● REQUIREMENT
Among the lines below, take the one holding "(** ** The entry builders *)", the one holding "is_Some (jq_n_rom e", and all lines between them. Set them down exactly.

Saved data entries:
(** ** Strings and captured text *)

Lemma is_empty_false s : Str.is_empty s = false <-> s <> "".
Proof. destruct s; cbn; split; congruence. Qed.

Lemma is_empty_true s : Str.is_empty s = true <-> s = "".
Proof. destruct s; cbn; split; congruence. Qed.

Lemma field1_no_delimiter c d : Str.has_char c d = false -> Str.field1 c d = d.
Proof.
  induction d as [|x d IH]; cbn; [reflexivity|].
  destruct (Ascii.eqb c x); cbn; [discriminate|].
  intros H. rewrite (IH H). reflexivity.
Qed.

Lemma assign_object errexit (get : json -> option string) fields out :
  get (JObj fields) = Some out ->
  assign errexit (get (JObj fields)) = Ok (captured (get (JObj fields))).
Proof. intros ->. reflexivity. Qed.

Lemma captured_omitted k fields :
  Jq.field k fields = JNull ->
  captured (Jq.get_r k (JStr "") (JObj fields)) = "".
Proof. unfold captured, Jq.get_r. cbn. intros ->. reflexivity. Qed.

Lemma extract_object errexit score_default fields v :
  let doc := JObj fields in
  extract errexit score_default doc v =
  Ok {| title := captured (Jq.get_r "title" (JStr "") doc);
        developer := captured (Jq.get_r "developer" (JStr "") doc);
        year := captured (Jq.get_r "year" (JStr "") doc);
        genre := captured (Jq.get_r "genre" (JStr "") doc);
        recommended := captured (Jq.get_r "recommended" (JStr "") doc);
        added := captured (Jq.get_r "added" (JStr "") doc);
        hide := captured (Jq.get_r "hide" (JStr "") doc);
        enable_score :=
          captured (Jq.get_r "enable_score" (JBool score_default) doc);
        to_start := captured (Jq.get_r "to_start" (JStr "") doc);
        problem := captured (Jq.get_r "problem" (JStr "") doc);
        controls_json := captured (Jq.get_c "controls" JNull doc);
        new_flag := captured (Jq.get_r_or_empty "new" doc);
        announcement_message :=
          captured (Jq.get_r "announcement_message" (JStr "") doc) |}.
Proof. reflexivity. Qed.

(** In the per-file subshell of the parallel driver no assignment ends the
    script: the subshell always runs to its end. *)
Lemma extract_ignoring score_default doc v :
  exists v', extract false score_default doc v = Ok v'.
Proof. destruct doc; cbn; eauto. Qed.

Lemma extract_new_flag errexit score_default doc v1 v :
  Jq.e_ok doc = true ->
  extract errexit score_default doc v1 = Ok v ->
  new_flag v = captured (Jq.get_r_or_empty "new" doc).
Proof.
  intros Hok. destruct doc; try discriminate Hok;
    destruct errexit; cbn; intros [= <-]; reflexivity.
Qed.

(** ** The entry builders *)

Lemma jq_n_rom_Some e game_id cover page core rom_path save v g :
  jq_n_rom e game_id cover page core rom_path save v = Some g ->
  Game.id g = game_id /\ Game.hide g = hide v /\ Game.added g = added v
  /\ Game.new_flag g = new_flag v
  /\ Game.core g = or_default core "null"
  /\ Game.announcement_message g = announcement_message v
  /\ Game.external g = None.
Proof.
  unfold jq_n_rom. intros H.
  destruct (jq_text e (enable_score v)) as [score|]; [|discriminate].
  destruct (jq_text e (controls_json v)) as [ctrl|]; [|discriminate].
  cbn in H. injection H as <-. cbn. repeat split; reflexivity.
Qed.

Lemma jq_n_rom_is_Some e game_id cover page core rom_path save v :
  is_Some (jq_n_rom e game_id cover page core rom_path save v) <->
  is_Some (jq_text e (enable_score v)) /\ is_Some (jq_text e (controls_json v)).
Proof.
  unfold jq_n_rom. rewrite !is_Some_alt.
  destruct (jq_text e (enable_score v)) as [score|];
    destruct (jq_text e (controls_json v)) as [ctrl|]; cbn; tauto.
Qed.

Lemma jq_n_external_is_Some e game_id cover page core x v :
  is_Some (jq_n_external e game_id cover page core x v) <->
  is_Some (jq_text e (enable_score v)) /\ is_Some (jq_text e (controls_json v)).
Proof.
  unfold jq_n_external. rewrite !is_Some_alt.
  destruct (jq_text e (enable_score v)) as [score|];
    destruct (jq_text e (controls_json v)) as [ctrl|]; cbn; tauto.
Qed.

Lemma visible_to_json g :
  visible (Game.to_json g) = negb (Game.hide g =? "yes")%string.
Proof. reflexivity. Qed.

(** ** The prediction overlay *)

Lemma overlay_not_shown result v :
  Str.starts "SHOW_GAME" result = false -> overlay result v = v.
Proof. unfold overlay. intros ->. reflexivity. Qed.

Lemma overlay_shown_hide result v :
  Str.starts "SHOW_GAME" result = true -> hide (overlay result v) = "no".
Proof.
  unfold overlay. intros ->.
  destruct (Str.contains "|" result); [|reflexivity].
  destruct (negb _); reflexivity.
Qed.

(** A result that carries a date: [SHOW_GAME|date]. *)
Lemma overlay_shown_added d v :
  d <> "" -> Str.has_char "|" d = false ->
  added (overlay ("SHOW_GAME|" +:+ d) v) = d.
Proof.
  intros Hd Hbar.
  change ("SHOW_GAME|" +:+ d)
    with (String "S" (String "H" (String "O" (String "W" (String "_"
           (String "G" (String "A" (String "M" (String "E"
              (String "|" d)))))))))).
  unfold overlay, Str.field2. cbn.
  rewrite (field1_no_delimiter _ _ Hbar).
  destruct d; [contradiction|]. reflexivity.
Qed.

Lemma overlay_idempotent result v :
  overlay result (overlay result v) = overlay result v.
Proof.
  unfold overlay. destruct (Str.starts _ _); [|reflexivity].
  destruct (Str.contains _ _); [|reflexivity].
  destruct (negb _); reflexivity.
Qed.

Lemma overlay_new_flag result v : new_flag (overlay result v) = new_flag v.
Proof.
  unfold overlay. destruct (Str.starts _ _); [|reflexivity].
  destruct (Str.contains _ _); [|reflexivity].
  destruct (negb _); reflexivity.
Qed.

Lemma seq_overlay_again_new_flag e game_id f v :
  new_flag (seq_overlay_again e game_id f v) = new_flag v.
Proof.
  unfold seq_overlay_again. destruct (_ && _); [reflexivity|].
  destruct (negb _); [apply overlay_new_flag|reflexivity].
Qed.

Lemma par_overlay_again_new_flag e game_id f v :
  new_flag (par_overlay_again e game_id f v) = new_flag v.
Proof.
  unfold par_overlay_again. destruct (_ && _); [reflexivity|].
  destruct (negb _); [apply overlay_new_flag|reflexivity].
Qed.

(** ** The recency test *)

Lemma is_new_by_date_true errexit e a n :
  is_new_by_date errexit e a = Ok n ->
  (n = "true" <-> recent e a) /\ (n = "true" \/ n = "").
Proof.
  unfold is_new_by_date, recent.
  destruct a as [|c a'] eqn:Ha; cbn [Str.is_empty negb andb].
  { intros [= <-]. split; [|auto]. split; [discriminate|]. tauto. }
  rewrite <- Ha.
  destruct (String.eqb_spec a "DATE_PLACEHOLDER") as [Hp|Hp]; cbn [negb].
  { intros [= <-]. split; [|auto]. split; [discriminate|]. tauto. }
  destruct (date_epoch e a) as [t|] eqn:Ht.
  - destruct (Z.ltb_spec (diff_days (now_epoch e) t) 7) as [Hlt|Hge];
      intros [= <-]; (split; [|auto]).
    + split; [intros _|reflexivity].
      repeat split; [congruence|exact Hp|]. exists t. auto.
    + split; [discriminate|]. intros (_ & _ & t' & [= <-] & Hlt). lia.
  - destruct errexit; [discriminate|]. intros [= <-]. split; [|auto].
    split; [discriminate|]. intros (_ & _ & t' & [=] & _).
Qed.

Lemma is_new_by_date_ok errexit e a :
  a = "" \/ a = "DATE_PLACEHOLDER" \/ is_Some (date_epoch e a) ->
  exists n, is_new_by_date errexit e a = Ok n.
Proof.
  unfold is_new_by_date. intros [->|[->|[t Ht]]].
  - eexists. reflexivity.
  - eexists. reflexivity.
  - rewrite Ht. destruct (_ && _); eexists; reflexivity.
Qed.

Lemma is_new_by_date_ignoring e a :
  exists n, is_new_by_date false e a = Ok n.
Proof.
  unfold is_new_by_date.
  destruct (_ && _); [destruct (date_epoch e a)|]; eauto.
Qed.

Lemma final_new_flag_true x n :
  (final_new_flag x n = "true" <-> x = "true" \/ n = "true")
  /\ (final_new_flag x n = "true" \/ final_new_flag x n = "").
Proof.
  unfold final_new_flag.
  destruct (String.eqb_spec x "true"), (String.eqb_spec n "true"); cbn;
    (split; [|auto]); split; auto; try discriminate; tauto.
Qed.

(** ** Inversion of the per-entry bodies *)

Lemma seq_rom_inv e v0 rom_entry v og :
  seq_rom e v0 rom_entry = Ok (v, og) ->
  let rom_subdir := (split_entry rom_entry).1 in
  let rom_filename := (split_entry rom_entry).2 in
  let game_id := game_id_of rom_filename in
  let game_dir := rom_game_dir game_id in
  let f := metadata_yaml e (rom_metadata_file game_id) in
  (rom_subdir = "bios" /\ v = v0 /\ og = None) \/
  (rom_subdir <> "bios" /\
   exists v2 is_new,
     seq_metadata e f (rom_defaults game_id v0) = Ok v2 /\
     let v3 := seq_overlay_again e game_id f v2 in
     is_new_by_date true e (added v3) = Ok is_new /\
     v = set_new_flag (final_new_flag (new_flag v3) is_new) v3 /\
     og = jq_n_rom e game_id
            (cover_art e (game_dir +:+ "cover.png") game_id)
            (LAUNCHER_PAGE +:+ "?game=" +:+ game_id)
            (get_core_from_dir rom_subdir)
            (rom_path_of e rom_subdir rom_filename)
            (save_state_of e (game_dir +:+ "save.state") game_id) v).
Proof.
  unfold seq_rom. destruct (split_entry rom_entry) as [sub fn]. cbn [fst snd].
  destruct (String.eqb_spec sub "bios") as [->|Hne].
  - intros [= <- <-]. left. auto.
  - intros H. right. split; [exact Hne|].
    destruct (seq_metadata e _ _) as [v2|] eqn:Hm;
      [|discriminate].
    cbn [sh_bind] in H.
    destruct (is_new_by_date true e _) as [is_new|] eqn:Hd; [|discriminate].
    cbn [sh_bind] in H. injection H as <- <-.
    exists v2, is_new. cbn zeta. repeat split; assumption.
Qed.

● EXPECTED OUTPUT
(** ** The entry builders *)

Lemma jq_n_rom_Some e game_id cover page core rom_path save v g :
  jq_n_rom e game_id cover page core rom_path save v = Some g ->
  Game.id g = game_id /\ Game.hide g = hide v /\ Game.added g = added v
  /\ Game.new_flag g = new_flag v
  /\ Game.core g = or_default core "null"
  /\ Game.announcement_message g = announcement_message v
  /\ Game.external g = None.
Proof.
  unfold jq_n_rom. intros H.
  destruct (jq_text e (enable_score v)) as [score|]; [|discriminate].
  destruct (jq_text e (controls_json v)) as [ctrl|]; [|discriminate].
  cbn in H. injection H as <-. cbn. repeat split; reflexivity.
Qed.

Lemma jq_n_rom_is_Some e game_id cover page core rom_path save v :
  is_Some (jq_n_rom e game_id cover page core rom_path save v) <->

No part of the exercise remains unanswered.